Ce qu’elles ne savent pas, c’est que Laurence n’a pas écrit une ligne depuis vingt-et-un mois. Elle ne peut plus. Et pourtant, elle accepte, et commence un journal, le texte que nous lisons, et qui sera un journal de quête de soi et de reconquête des mots.

Et ces mots, ils ne peuvent que bouleverser tous ceux qui se sont un jour trouvés sur le difficile chemin de l’écriture. Les autres aussi, sans doute.
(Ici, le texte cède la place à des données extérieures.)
(* ===== verification/SelectProtocol.v ===== *)
(** Protocol selection (cpp/inc/bond/core/select_protocol.h, protocol.h
    [BuiltInProtocols], detail/mpl.h [try_apply], bond.h [Marshal] and [Unmarshal],
    transforms.h [Marshaler], bond_version.h).

    A marshaled payload starts with a magic number and a version.  Unmarshalling asks
    the reader of each protocol in turn whether the payload is its own, each on a copy
    of the input.  The other functions here take the protocol by its magic number. *)

From S2P Require Import Prelude Memory Blob Streams Encoding InputBuffer OutputBuffer.
From S2P Require Import OutputCounter DataType Metadata Protocol Serializer FastBinary.
From S2P Require Import CompactBinary CompactBinaryReader SimpleBinary Schema Parser.
From S2P Require Import ParserCorrect Deserialization StaticRoundTrip EndToEnd.

(** The readers of [BuiltInProtocols] that are enabled by default (config.h); the JSON
    reader's [ReadVersion] returns false. *)
Inductive protocol : Set := CompactBinary | SimpleBinary | FastBinary.
Definition BuiltInProtocols : list protocol := [CompactBinary; SimpleBinary; FastBinary].

(** [Reader::magic], [Reader::version] and [default_version<Reader>]. *)
Definition magic (p : protocol) : Z :=
  match p with
  | CompactBinary => COMPACT_PROTOCOL
  | SimpleBinary => SIMPLE_PROTOCOL
  | FastBinary => FAST_PROTOCOL
  end.
Definition latest_version (p : protocol) : Z := match p with FastBinary => v1 | _ => v2 end.
Definition default_version (p : protocol) : Z := v1.

(** [mpl::try_apply]: the result of the first type for which there is one. *)
Fixpoint try_apply {X A} (f : X -> outcome (option A)) (l : list X) : outcome (option A) :=
  match l with
  | [] => Ok None
  | x :: l' =>
      olet result := f x in
      match result with Some a => Ok (Some a) | None => try_apply f l' end
  end.

Definition TryEachProtocol {X A} (f : X -> outcome (option A)) (l : list X) : outcome A :=
  olet result := try_apply f l in
  match result with Some a => Ok a | None => Err (Thrown UnknownProtocolException) end.

Section Readers.
Context {R : Type} `{InputStream R}.

Definition ReadVersion (p : protocol) : M R (bool * Z) :=
  match p with
  | CompactBinary => cb_ReadVersion true
  | SimpleBinary => sb_ReadVersion
  | FastBinary => let! b := fb_ReadVersion in ret (b, v1)
  end.

Definition reader (p : protocol) (version : Z) : ProtocolReader R :=
  match p with
  | CompactBinary => CompactBinaryReader version
  | SimpleBinary => SimpleBinaryReader version
  | FastBinary => FastBinaryReader
  end.

Section Transform.
Context {A : Type} (transform : ProtocolReader R -> M R A).

(** [NextProtocolFunctor]: the protocol's reader is made from the input, which is not
    changed. *)
Definition NextProtocolFunctor (input : R) (p : protocol) : outcome (option (Z * A)) :=
  fst ((let! h := ReadVersion p in
        if fst h then
          let! a := transform (reader p (snd h)) in ret (Some (magic p, a))
        else ret None) input).

(** [SelectProtocolAndApply(input, transform)]. *)
Definition NextProtocol (input : R) : outcome (Z * A) :=
  TryEachProtocol (NextProtocolFunctor input) BuiltInProtocols.

(** [Apply(transform, input, protocol)]: no version is read, the reader has its
    default. *)
Definition magic_functor (input : R) (number : Z) (p : protocol) : outcome (option A) :=
  if magic p =? number
  then olet a := fst (transform (reader p (default_version p)) input) in Ok (Some a)
  else Ok None.
Definition NextProtocolByMagic (input : R) (number : Z) : outcome A :=
  TryEachProtocol (magic_functor input number) BuiltInProtocols.
End Transform.

Definition Unmarshal (t : ftype) (input : R) : outcome (Z * value) :=
  NextProtocol (fun P => Deserialize P t) input.
End Readers.

Section Writers.
Context {W : Type} `{OutputStream W}.

(** A Compact Binary writer made for the occasion. *)
Definition with_compact (m : M (CompactBinaryWriter W) unit) : M W unit :=
  fun output => let '(o, w) := m (CompactBinaryWriter_new output) in (o, cb_output w).

Definition Marshal (p : protocol) (version : Z) (v : value) : M W unit :=
  match p with
  | CompactBinary => with_compact (cb_Marshal version v)
  | SimpleBinary => Serializer.Marshal (SimpleBinaryWriter version) v
  | FastBinary => Serializer.Marshal FastBinaryWriter v
  end.

Definition Serialize (p : protocol) (version : Z) (v : value) : M W unit :=
  match p with
  | CompactBinary => with_compact (cb_Serialize version v)
  | SimpleBinary => Apply (SimpleBinaryWriter version) false v
  | FastBinary => Apply FastBinaryWriter false v
  end.

(** [Apply<Serializer>(value, output, protocol)]. *)
Definition writer_functor (v : value) (number : Z) (output : W) (p : protocol) :
    outcome (option W) :=
  if magic p =? number
  then let '(o, output') := Serialize p (default_version p) v output in
       olet _ := o in Ok (Some output')
  else Ok None.
Definition SerializeByMagic (v : value) (number : Z) (output : W) : outcome W :=
  TryEachProtocol (writer_functor v number output) BuiltInProtocols.
End Writers.

(** * The format of a marshaled payload *)

Definition format (p : protocol) (version : Z) : wire_format :=
  match p with
  | CompactBinary => cb_format version
  | SimpleBinary => sb_format version
  | FastBinary => fb_format
  end.
Definition header (number version : Z) : list byte := le_bytes 2 number ++ le_bytes 2 version.

Definition version_of (p : protocol) (version : Z) : Prop :=
  match p with FastBinary => version = v1 | _ => version = v1 \/ version = v2 end.

(** The protocol that takes a payload with this header. *)
Definition supported (number version : Z) : option protocol :=
  find (fun p => (magic p =? number) && (version <=? latest_version p)) BuiltInProtocols.

(** * Properties *)

Section Select.
Context {R : Type} `{InputStreamLaws R}.

Lemma header_reads p number version : fits 16 number -> fits 16 version ->
  reads (ReadVersion (R := R) p) (header number version)
    ((number =? magic p) && (version <=? latest_version p),
     match p with FastBinary => v1 | _ => version end).
Proof.
  intros Hn Hv.
  assert (Hr : forall z, fits 16 z -> reads (is_Read (S := R) 2) (le_bytes 2 z) z).
  { intros z Hz. replace z with (of_le (le_bytes 2 z)) at 2
      by (rewrite of_le_bytes; by apply wrap_id).
    apply is_Read_reads; [apply length_le_bytes|lia]. }
  unfold header. destruct p; cbn [ReadVersion latest_version magic].
  - eapply reads_bind; [by apply Hr|]. apply (reads_map _ (fun nv =>
      ((number =? COMPACT_PROTOCOL) && (nv <=? v2), nv)) _ version). by apply Hr.
  - eapply reads_bind; [by apply Hr|]. apply (reads_map _ (fun nv =>
      ((number =? SIMPLE_PROTOCOL) && (nv <=? v2), nv)) _ version). by apply Hr.
  - apply (reads_map _ (fun b => (b, v1))). eapply reads_bind; [by apply Hr|].
    apply (reads_map _ (fun nv => (number =? FAST_PROTOCOL) && (nv <=? v1)) _ version). by apply Hr.
Qed.

(** One protocol's turn. *)
Lemma functor_spec {A} (transform : ProtocolReader R -> M R A) p number version (input : R) body :
  fits 16 number -> fits 16 version -> readable input -> view input = header number version ++ body ->
  exists r, readable r /\ view r = body /\
  NextProtocolFunctor transform input p =
    if (magic p =? number) && (version <=? latest_version p) then
      olet a := fst (transform (reader p (match p with FastBinary => v1 | _ => version end)) r) in
      Ok (Some (number, a))
    else Ok None.
Proof.
  intros Hn Hv Hr Hview.
  destruct (header_reads p number version Hn Hv input body Hr Hview) as (r & E & V & Hr').
  exists r. split_and!; [done|done|]. unfold NextProtocolFunctor. rewrite (bind_ok _ _ _ _ _ E).
  cbn [fst snd]. rewrite Z.eqb_sym.
  destruct ((magic p =? number) && (version <=? latest_version p)) eqn:Eb; [|done].
  apply andb_true_iff in Eb as [Eb _]. apply Z.eqb_eq in Eb as <-. unfold bind.
  by destruct (transform _ r) as [[a|e] r'].
Qed.

Lemma NextProtocol_spec {A} (transform : ProtocolReader R -> M R A) number version (input : R) body :
  fits 16 number -> fits 16 version -> readable input -> view input = header number version ++ body ->
  match supported number version with
  | Some p => exists r, readable r /\ view r = body /\
      NextProtocol transform input =
        olet a := fst (transform (reader p (match p with FastBinary => v1 | _ => version end)) r) in
        Ok (number, a)
  | None => NextProtocol transform input = Err (Thrown UnknownProtocolException)
  end.
Proof.
  intros Hn Hv Hr Hview. unfold NextProtocol, TryEachProtocol, supported.
  induction BuiltInProtocols as [|p l IH]; [done|]. cbn [find try_apply].
  destruct (functor_spec transform p number version input body Hn Hv Hr Hview)
    as (r & Hr' & V & ->).
  destruct ((magic p =? number) && (version <=? latest_version p)) eqn:E; [|exact IH].
  exists r. split_and!; [done|done|]. by destruct (fst (transform _ r)).
Qed.
End Select.

(** ** Writing *)

Section Write.
Context {W : Type} `{OutputStreamLaws W}.

Lemma header_emits number version : emits (S := W)
  (os_Write 2 number ;;; os_Write 2 version) (header number version).
Proof. apply emits_bind; apply os_Write_emits; lia. Qed.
A la fois lumineux et douloureux cheminement personnel, le texte nous dit ce que c’est que l’écriture, et les phrases résonnent comme des bols tibétains dans la conscience.

On a envie de tout noter, pour y revenir plus tard. Tout noter pour pouvoir méditer à l’envi ces paroles d’une force rare.

Ce texte nous dit l’expérience de l’écriture qui nous transporte au-delà et nous révèle à nous-même, nous pousse dans nos retranchements, nous expulse de notre zone de confort — car l’écriture est mise en danger intime. L’écriture, expérience qui nous transforme. L’écriture qui est une plongée en soi et un arrachement, un combat.

L’écriture, c’est la vie.

Il y a quelque chose de proustien dans ce texte sublime, dans cette conception de l’écriture comme quête de son être intime et de sa vérité intérieure, qui a être écartelé entre la personne sociale et l’écrivain. Mais écrivain n’est pas un rôle, c’est une essence, c’est un être.

L’écrivain est donc écartelé, dans son rapport aux autres, mais il est pourtant toujours la même personne révélée par l’écriture et la langue, vérités premières. Car c’est bien cela qui est au cœur du texte : la vérité, au-delà de la stricte opposition entre le réel et la fiction.

Dans ce questionnement perpétuel, l’écriture est reconquise. La narratrice avance, et le lecteur avec elle.

L’écriture et la vie (lien affilié)
Laurence TARDIEU
Editions des Busclats, 2013

18 commentaires

  1. Sandrine dit :

    Première (et unique !) très mauvaise expérience avec cette auteur : je déteste ce style à l’emphase mi misérabiliste, mi dépressive. Rien que le titre du livre me donne des boutons et je tombe raide à la lecture du début de ton billet. Je ne saurais expliquer pourquoi mais je ne crois pas une minute à ce que décrit l’auteur, je n’y vois qu’une énorme posture, même s’il est bien possible qu’elle y croie elle-même…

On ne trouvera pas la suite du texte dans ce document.